In another moment they might have sprung at each other's throats. But
luckily at this instant a curtain was pushed aside as if by some
waiting listener, and a thin man entered, dressed in cap and
gown,--which would have been simply academic but for his carrying in
one hand behind him a bundle of birch twigs. It was Dr. Haustus
Pilgrim, a noted London practitioner and specialist, dressed as "Ye
Olde-fashioned Pedagogue." He was presumably spending his holiday on
the Nile in a large dahabiyeh with a number of friends, among whom he
counted the two momentary antagonists he had just interrupted; but
those who knew the doctor's far-reaching knowledge and cryptic
researches believed he had his own scientific motives.

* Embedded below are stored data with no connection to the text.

(** X3 (what a call never touches, lines 15-68).  However the call ends, by a
    return or by the exception of [os.makedirs], it leaves the documents that
    existed before as they were; the folders it adds are the output folder
    and the parents [os.makedirs] creates; a folder it removes stood at the
    path of a chunk of the split; and a path whose content it changes is the
    path of a chunk of the split, a non-empty range of pages of the document,
    which the path holds if its save did not raise. *)
Theorem X3_only_chunk_files_change (e : env) (input_pdf_path : string)
    (split_pages : list Z) (output_folder : string) (w : world) :
  let w' := run e input_pdf_path split_pages output_folder w in
  let is_chunk (path : string) (c : Z * Z) :=
    ∃ n : nat,
      pdf_at e input_pdf_path = Ok n
      ∧ c ∈ split_chunks (Z.of_nat n) split_pages
      ∧ (0 ≤ c.1 ∧ c.1 < c.2 ∧ c.2 ≤ Z.of_nat n)
      ∧ path = chunk_path output_folder c in
  handles w `prefix_of` handles w'
  ∧ folders w' ⊆ {[output_folder]} ∪ list_to_set (makedirs_to e output_folder).1
                 ∪ folders w
  ∧ (∀ path, path ∈ folders w → path ∉ folders w' → ∃ c, is_chunk path c)
  ∧ (∀ path,
       disk w' !! path = disk w !! path
       ∨ ∃ c, is_chunk path c
              ∧ (save_to e path = None → disk w' !! path = Some (chunk_pages c))).
Proof.
  intros w' is_chunk. subst w'. unfold run.
  assert (folders w ⊆ {[output_folder]} ∪ list_to_set (makedirs_to e output_folder).1
                      ∪ folders w) as Hsame by (clear; set_solver).
  assert (list_to_set (makedirs_to e output_folder).1 ∪ folders w
          ⊆ {[output_folder]} ∪ list_to_set (makedirs_to e output_folder).1
            ∪ folders w) as Hparents.
  { intros p [Hp|Hp]%elem_of_union; apply elem_of_union;
      [left; apply elem_of_union; by right|by right]. }
  destruct (pdf_at e input_pdf_path) as [n|err] eqn:Hpdf; cycle 1.
  { destruct (run_open_failed e input_pdf_path split_pages output_folder w err Hpdf)
      as [out ->].
    simpl. split_and!; [by exists []; rewrite (right_id_L [] (++))|done|done|by left]. }
  destruct (decide (n = 0%nat)) as [->|Hn].
  { destruct (run_empty_document e input_pdf_path split_pages output_folder w Hpdf)
      as [out ->].
    simpl. split_and!; [by eexists|done|done|by left]. }
  pose proof (NoDup_split_chunks (Z.of_nat n) split_pages ltac:(lia)) as Hnd.
  pose proof (split_chunks_within (Z.of_nat n) split_pages ltac:(lia)) as Hin.
  rewrite Forall_forall in Hin.
  assert (∀ c, c ∈ split_chunks (Z.of_nat n) split_pages →
               is_chunk (chunk_path output_folder c) c) as Hchunk.
  { intros c Hc. exists n. split; [done|]. split; [done|].
    split; [by apply Hin|done]. }
  destruct (ensure_folder_bounds e output_folder w) as [Hlow Hhigh].
  destruct (run_with_pages e input_pdf_path split_pages output_folder w n Hpdf Hn)
    as [(_ & out & ->)
       |[(_ & _ & err & out & _ & ->)
        |[(_ & _ & Hok & out & ->)
         |(_ & _ & pre & c & post & err & out & Hcs & Hpre & Hbad & ->)]]]; simpl.
  - split_and!; [by eexists|done|done|by left].
  - split_and!; [by eexists|done| |by left].
    intros path Hp Hnot. exfalso. apply Hnot, elem_of_union. by right.
  - split_and!.
    + by eexists.
    + intros path [Hp _]%elem_of_clear_targets. by apply Hhigh.
    + intros path Hp Hnot. rewrite elem_of_clear_targets in Hnot.
      destruct (decide (path ∈ chunk_path output_folder
                          <$> split_chunks (Z.of_nat n) split_pages)) as [Hpath|Hpath].
      * apply list_elem_of_fmap in Hpath as (c & -> & Hc). exists c. by apply Hchunk.
      * exfalso. apply Hnot. split; [by apply Hlow|done].
    + intros path.
      destruct (write_all_lookup_cases output_folder _ (disk w) path Hnd)
        as [?|(c & Hc & -> & Hlook)]; [by left|].
      right. exists c. split; [by apply Hchunk|done].
  - assert (∀ c', c' ∈ pre ++ [c] → c' ∈ split_chunks (Z.of_nat n) split_pages)
      as Hstarted.
    { intros c' Hc'. rewrite Hcs, (cons_middle c pre post), (assoc_L (++)).
      apply elem_of_app. by left. }
    rewrite Hcs in Hnd. apply NoDup_app in Hnd as (Hndpre & _ & _).
    split_and!.
    + by eexists.
    + intros path Hp. apply elem_of_failed_folders in Hp.
      apply elem_of_clear_targets in Hp as [Hp _]. by apply Hhigh.
    + intros path Hp Hnot.
      destruct (decide (path ∈ chunk_path output_folder <$> pre ++ [c]))
        as [Hpath|Hpath].
      * apply list_elem_of_fmap in Hpath as (c' & -> & Hc'). exists c'.
        by apply Hchunk, Hstarted.
      * exfalso. apply Hnot. rewrite fmap_app, not_elem_of_app in Hpath.
        destruct Hpath as [Hpre' Hc]. apply elem_of_failed_folders.
        -- apply elem_of_clear_targets. split; [by apply Hlow|done].
        -- intros ->. apply Hc. simpl. left.
    + intros path.
      destruct (decide (path = chunk_path output_folder c)) as [->|Hne].
      * right. exists c. split.
        -- apply Hchunk, Hstarted, elem_of_app. right. left.
        -- intros Hnone. congruence.
      * rewrite failed_disk_lookup_ne by done.
        destruct (write_all_lookup_cases output_folder pre (disk w) path Hndpre)
          as [?|(c' & Hc' & -> & Hlook)]; [by left|].
        right. exists c'. split; [|done].
        apply Hchunk, Hstarted, elem_of_app. by left.
Qed.

(** X4 (documents on every exit, lines 17-67).  On a PDF that has pages, when
    the call returns (no valid point remains, or the output folder is in
    place), the documents it created are the input document, with all its
    pages and closed, followed by one closed output document per chunk it
    started, in the order of the chunks, each holding exactly the pages of
    its chunk.  When instead [os.makedirs] raises, the exception escapes with
    the input document open and no output document created. *)
Theorem X4_documents_on_every_exit (e : env) (input_pdf_path : string)
    (split_pages : list Z) (output_folder : string) (w : world) (n : nat) :
  pdf_at e input_pdf_path = Ok n →
  n ≠ 0%nat →
  let w' := run e input_pdf_path split_pages output_folder w in
  let outcome := (split_pdf_by_pages e input_pdf_path split_pages output_folder w).1 in
  (validate (Z.of_nat n) split_pages = [] ∨ folder_ready e w output_folder →
   ∃ started,
     started `prefix_of` split_chunks (Z.of_nat n) split_pages
     ∧ handles w'
       = handles w ++ Document false (seqZ 0 (Z.of_nat n)) :: (chunk_doc <$> started)
     ∧ Forall (λ d, is_open d = false) (drop (length (handles w)) (handles w'))
     ∧ (outcome = Returned ∨ outcome = Next tt))
  ∧ (validate (Z.of_nat n) split_pages ≠ [] →
     ¬ exists_on w output_folder →
     ∀ err, (makedirs_to e output_folder).2 = Some err →
            outcome = Escaped err
            ∧ handles w' = handles w ++ [Document true (seqZ 0 (Z.of_nat n))]).
Proof.
  intros Hpdf Hn w' outcome. subst w' outcome. unfold run.
  assert (∀ started,
    Forall (λ d, is_open d = false)
      (drop (length (handles w))
         (handles w ++ Document false (seqZ 0 (Z.of_nat n)) :: (chunk_doc <$> started))))
    as Hclosed.
  { intros started. rewrite drop_app_length. constructor; [done|].
    apply Forall_fmap, Forall_forall. done. }
  split.
  - intros Hcase.
    destruct (run_with_pages e input_pdf_path split_pages output_folder w n Hpdf Hn)
      as [(_ & out & ->)
         |[(Hne & Hmissing & err & out & Hraise & _)
          |[(_ & _ & Hok & out & ->)
           |(_ & _ & pre & c & post & err & out & Hcs & Hpre & Hbad & ->)]]]; simpl.
    + exists []. split_and!; [apply prefix_nil|done|apply (Hclosed [])|by left].
    + exfalso. destruct Hcase as [?|[?|Hnone]]; [done..|]. congruence.
    + eexists. split_and!; [done..|apply Hclosed|by right].
    + exists (pre ++ [c]). split_and!; [|done|apply Hclosed|by left].
      exists post. rewrite Hcs. by rewrite <- (assoc_L (++)).
  - intros Hne Hmissing err Hraise.
    destruct (run_makedirs_raised e input_pdf_path split_pages output_folder w n
                Hpdf Hn err Hne Hmissing Hraise) as [out ->].
    done.
Qed.

Lemma X4_documents_on_every_exit_witness :
  (split_pdf_by_pages (env_no_folder 100) "pdf_to_split.pdf" [21; 77] "" empty_world).1
  = Escaped "No such file or directory"
  ∧ handles (run (env_no_folder 100) "pdf_to_split.pdf" [21; 77] "" empty_world)
    = handles empty_world ++ [Document true (seqZ 0 (Z.of_nat 100))].
Proof.
  destruct (X4_documents_on_every_exit (env_no_folder 100) "pdf_to_split.pdf"
              [21; 77] "" empty_world 100) as [_ Hraise];
    [reflexivity|lia|].
  apply Hraise; [by vm_compute| |reflexivity].
  intros [Hfolder|Hfile]; [by apply elem_of_empty in Hfolder|].
  by apply is_Some_None in Hfile.
Defined.

(** X5 (partial output is a prefix of the document, lines 44-65).  When the
    output folder is in place and the save of a chunk raises, the chunks
    saved before it are on disk with their pages, and these pages, put end to
    end, are exactly the pages of the document before that chunk; the pages
    from its start on are in no chunk saved by the call. *)
Theorem X5_partial_output_is_a_prefix (e : env) (input_pdf_path : string)
    (split_pages : list Z) (output_folder : string) (w : world) (n : nat)
    (pre post : list (Z * Z)) (c : Z * Z) (err : string) :
  pdf_at e input_pdf_path = Ok n →
  1 ≤ Z.of_nat n →
  validate (Z.of_nat n) split_pages ≠ [] →
  folder_ready e w output_folder →
  split_chunks (Z.of_nat n) split_pages = pre ++ c :: post →
  Forall (λ c, save_to e (chunk_path output_folder c) = None) pre →
  save_to e (chunk_path output_folder c) = Some err →
  let w' := run e input_pdf_path split_pages output_folder w in
  (∀ c', c' ∈ pre → disk w' !! chunk_path output_folder c' = Some (chunk_pages c'))
  ∧ concat (chunk_pages <$> pre) = Py.range 0 c.1
  ∧ 0 ≤ c.1 < Z.of_nat n.
Proof.
  intros Hpdf Hn Hne Hready Hcs Hok Hbad w'. subst w'. unfold run.
  destruct (run_save_failed e input_pdf_path split_pages output_folder w n Hpdf
              ltac:(lia) pre post c err Hne Hready Hcs Hok Hbad) as [out ->].
  simpl. split; [|split].
  - pose proof (NoDup_split_chunks (Z.of_nat n) split_pages Hn) as Hnd.
    rewrite Hcs in Hnd. apply NoDup_app in Hnd as (Hpre & Hdisj & _).
    intros c' Hc'. rewrite failed_disk_lookup_ne.
    + by apply write_all_lookup.
    + intros Heq%(inj _). subst c'. apply (Hdisj c Hc'). left.
  - rewrite split_chunks_ranges in Hcs by done.
    rewrite (chunk_ranges_prefix_pages
               (boundaries (Z.of_nat n) (validate (Z.of_nat n) split_pages))
               pre post c); [done| |done].
    apply lt_sorted_le_sorted. by apply split_boundaries_sorted.
  - pose proof (split_chunks_within (Z.of_nat n) split_pages Hn) as Hin.
    rewrite Hcs, Forall_app, Forall_cons in Hin. lia.
Qed.

Lemma X5_partial_output_is_a_prefix_witness :
  concat (chunk_pages <$> [(0, 21)]) = Py.range 0 (21, 77).1
  ∧ ∀ c', c' ∈ [(0, 21)] →
          disk (run (env_save_fails 100 "output_chunks/chunk_22_to_77.pdf")
                  "pdf_to_split.pdf" [21; 77] default_output_folder empty_world)
            !! chunk_path default_output_folder c'
          = Some (chunk_pages c').
Proof.
  destruct (X5_partial_output_is_a_prefix
              (env_save_fails 100 "output_chunks/chunk_22_to_77.pdf")
              "pdf_to_split.pdf" [21; 77] default_output_folder empty_world 100
              [(0, 21)] [(77, 100)] (21, 77) "cannot write")
    as (Hdisk & Hpages & _).
  - reflexivity.
  - lia.
  - by vm_compute.
  - right. reflexivity.
  - by vm_compute.
  - repeat constructor.
  - reflexivity.
  - split; [exact Hpages|exact Hdisk].
Defined.



Lemma ends_with_slash_spec (s : string) :
  Py.ends_with_slash s = true ↔ ∃ s', s = s' +:+ "/".
Proof.
  split.
  - induction s as [|c s IH]; [done|].
    destruct s as [|c' s].
    + simpl. intros ->%bool_decide_eq_true. by exists "".
    + intros Hs. destruct (IH Hs) as [s' ->].
      by exists (String c s').
  - intros [s' ->]. induction s' as [|c s' IH]; [done|].
    simpl. by destruct (s' +:+ "/") eqn:Hs'; [destruct s'|].
Qed.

The two men turned quickly as he entered; the angry light faded from
their eyes, and an awed and respectful submission to the intruder took
its place. He walked quietly toward them, put a lozenge in the mouth
of one and felt the pulse of the other, gazing critically at both.
"We will be all right in a moment," he said with professional
confidence.
"I say!" said Fitz-Fulke, gazing at the doctor's costume, "you look
dooced smart in those togs, don'tcherknow."
"They suit me," said the doctor, with a playful swish of his birch
twigs, at which the two grave men shuddered. "But you were speaking of
somebody's beautiful eyes."
"The Princess Zut-Ski's," returned McFeckless eagerly; "and this daft
callant said"--
"He didn't like them," put in Fitz-Fulke promptly.